If the books of the Torah were named for the content of their stories then the Book of Numbers would be called Complaints. The Jewish people spend the better part of this book complaining, and even rebelling.
“The whole community broke into loud cries, and the people wept all night. All the Israelites railed against Moses and Aaron. The whole community shouted at them: ‘If only we had died in the land of Egypt. If only we might die in this wilderness!’” (Numbers 14)
What precipitates their griping? It is not the demanding conditions of the wilderness with its lack of water. It is not that they have to eat the same meal day in and day out (manna!). It is instead that the scouts have just returned from reconnoitering the land.
All but Joshua and Caleb offer a negative report. The scouts cry out: “The country that we traversed and scouted is one that devours its settlers. All the people that we saw in it are men of great size…and we looked like grasshoppers to ourselves, and so we must have looked to them.” Here the people’s complaining reaches a crescendo.
God loses patience. It is at this moment that a brief journey is transformed into forty years of wandering. God decrees that the generation who went free from Egypt must die in the wilderness. Only those who were born in freedom will be privileged to cross into the Promised Land. Joshua and Caleb are the only exceptions because they bring a positive report.
The people, however, are terrified: “’Why is the Lord taking us into the land to fall by the sword? Our wives and children will be carried off! It would be better for us to go back to Egypt!’ And they said to one another, ‘Let us head back to Egypt.’”

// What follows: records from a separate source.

(* ===== verification/Json.v ===== *)
(** * JSON text

    What the programs use of encoding/json to write: [json.Marshal], and
    [json.MarshalIndent] with two spaces of indentation, of strings, integers, slices, structs (members
    in the order of the fields) and maps (members in the order of the keys). *)

From S2P Require Import Prelude GoStrings.

Inductive json :=
  | JString (s : string)
  | JInt (z : Z)
  | JBool (b : bool)
  | JList (l : list json)
  | JObject (members : list (string * json)).

Definition member_le (x y : string * json) : Prop := String.le x.1 y.1.
#[global] Instance member_le_dec x y : Decision (member_le x y).
Proof. unfold member_le. apply _. Defined.

(** A [map[string]any]. *)
Definition JMap (members : list (string * json)) : json := JObject (merge_sort member_le members).

(** The bytes of the rune at the front of UTF-8 text: none when they are
    malformed (package unicode/utf8's table of well-formed sequences). *)
Definition continuation (a : ascii) : bool := (128 <=? code a)%N && (code a <=? 191)%N.
Definition between (lo hi : N) (a : ascii) : bool := (lo <=? code a)%N && (code a <=? hi)%N.
Definition rune_length (l : list ascii) : option nat :=
  match l with
  | [] => None
  | a :: l =>
      let tail n := forallb continuation (take n l) && (n <=? length l)%nat in
      let second lo hi := match l with b :: _ => between lo hi b | [] => false end in
      if (code a <? 128)%N then Some 1%nat
      else if between 194 223 a && tail 1%nat then Some 2%nat
      else if ((code a =? 224)%N && second 160%N 191%N ||
               (between 225 236 a || between 238 239 a) ||
               (code a =? 237)%N && second 128%N 159%N) && tail 2%nat then Some 3%nat
      else if ((code a =? 240)%N && second 144%N 191%N ||
               between 241 243 a ||
               (code a =? 244)%N && second 128%N 143%N) && tail 3%nat then Some 4%nat
      else None
  end.

Definition escape_byte (a : ascii) : list ascii :=
  let esc c := [chr 92; c] in
  let n := code a in
  if (n =? 34)%N || (n =? 92)%N then esc a
  else if (n =? 8)%N then esc "b"%char
  else if (n =? 12)%N then esc "f"%char
  else if (n =? 10)%N then esc "n"%char
  else if (n =? 13)%N then esc "r"%char
  else if (n =? 9)%N then esc "t"%char
  else if (n <? 32)%N || (n =? 60)%N || (n =? 62)%N || (n =? 38)%N
  then esc "u"%char ++ ["0"%char; "0"%char; hex_nibble (n / 16); hex_nibble (n mod 16)]
  else [a].

(** The text of a string between its quotes; the fuel is its length. *)
Fixpoint escape (fuel : nat) (l : list ascii) : list ascii :=
  match fuel, l with
  | S fuel, a :: rest =>
      match rune_length l with
      | None => chr 92 :: chars "ufffd" ++ escape fuel rest
      | Some 1%nat => escape_byte a ++ escape fuel rest
      | Some n =>
          let rune := take n l in
          (if bool_decide (rune = chr <$> [226; 128; 168]%N) then chr 92 :: chars "u2028"
           else if bool_decide (rune = chr <$> [226; 128; 169]%N) then chr 92 :: chars "u2029"
           else rune) ++ escape fuel (drop n l)
      end
  | _, _ => []
  end.

Definition json_string (s : string) : string :=
  dquote +:+ of_chars (escape (String.length s) (chars s)) +:+ dquote.

Definition indentation (depth : nat) : string := newline +:+ of_chars (replicate (2 * depth) " "%char).

(** One element per line, between brackets. *)
Definition block (open close : string) (depth : nat) (elems : list string) : string :=
  match elems with
  | [] => open +:+ close
  | _ => open +:+ indentation (S depth) +:+ join elems ("," +:+ indentation (S depth)) +:+
         indentation depth +:+ close
  end.

Fixpoint marshal (depth : nat) (v : json) : string :=
  match v with
  | JString s => json_string s
  | JInt z => itoa z
  | JBool b => if b then "true" else "false"
  | JList l => block "[" "]" depth (marshal (S depth) <$> l)
  | JObject members =>
      block "{" "}" depth
        ((λ p, json_string p.1 +:+ ": " +:+ marshal (S depth) p.2) <$> members)
  end.

(** [json.MarshalIndent(v, "", "  ")]. *)
Definition MarshalIndent (v : json) : string := marshal 0 v.

(** [json.Marshal(v)]: the same text without white space. *)
Fixpoint Marshal (v : json) : string :=
  match v with
  | JString s => json_string s
  | JInt z => itoa z
  | JBool b => if b then "true" else "false"
  | JList l => "[" +:+ join (Marshal <$> l) "," +:+ "]"
  | JObject members =>
      "{" +:+ join ((λ p, json_string p.1 +:+ ":" +:+ Marshal p.2) <$> members) "," +:+ "}"
  end.

Example marshal_example :
  MarshalIndent (JMap [("b", JList [JString "x<y"; JInt (-3)]); ("a", JMap []);
    ("c", JString (of_chars (chr <$> [195; 169; 255; 9]%N)))]) =
  of_chars (chars "{" ++ chr 10 :: chars "  " ++ chr 34 :: "a"%char :: chr 34 :: chars ": {}," ++
    chr 10 :: chars "  " ++ chr 34 :: "b"%char :: chr 34 :: chars ": [" ++
    chr 10 :: chars "    " ++ chr 34 :: "x"%char :: chr 92 :: chars "u003cy" ++ chr 34 :: ","%char ::
    chr 10 :: chars "    -3" ++ chr 10 :: chars "  ]," ++
    chr 10 :: chars "  " ++ chr 34 :: "c"%char :: chr 34 :: chars ": " ++ chr 34 ::
    chr 195 :: chr 169 :: chr 92 :: chars "ufffd" ++ chr 92 :: "t"%char :: chr 34 ::
    chr 10 :: chars "}").
Proof. vm_compute. reflexivity. Qed.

Can a slave ever truly appreciate freedom? Do memories of persecution and terror overwhelm their psyches? God’s response suggests that such memories are impossible to overcome. The people see overwhelming odds and respond, “We should go back.” Let us turn around. Let us go back to yesterday.
How many times do we fall victim to mythologizing the past?
It was so much better when the Jews lived in the shtetl. There, everyone, was certain about their Jewish identities; everyone attended synagogue on a regular basis. Then the Jewish people were not divided by ideologies.
Once I asked my beloved Nana about her memories of her shtetl outside of Bialystok. “It was awful,” she responded. I continued my query. (Imagine that!) “Yes, I know you had little food, but didn’t everyone get along better because it was such a small town.” And my Nana looked at me as if I was crazy but she would never shout at her grandson and say, “Are you nuts?” Instead she said, “Steven, we were fighting for food. And we were always nervous that the Cossacks might come and kill us. That doesn’t bring out the best in people.”
And no matter how delicious the meal or how expensive the restaurant, she always offered this report: “It was tasty.” That’s what food meant to her. Meals did not earn stars or accolades. She would of course offer praise for my mother’s cooking but that was more about praising her daughter than the taste of the food.
The memories of trouble and deprivation had forever diminished her taste buds. She could never become a foodie.
And yet she never wanted to go back to that shtetl. She never wished to turn back the clock. She never sought to return to the land of her childhood.
This is why. As petite as she was, she never saw herself as a grasshopper. And thus the most remarkable of all the Israelites’ gripes are the words “And so we must have looked to them.”
The reason why the memories of persecution did not overwhelm my Nana is because she never thought much about how others saw her. Success is really about self-image.
Realizing your promise is really about how tall you see yourself.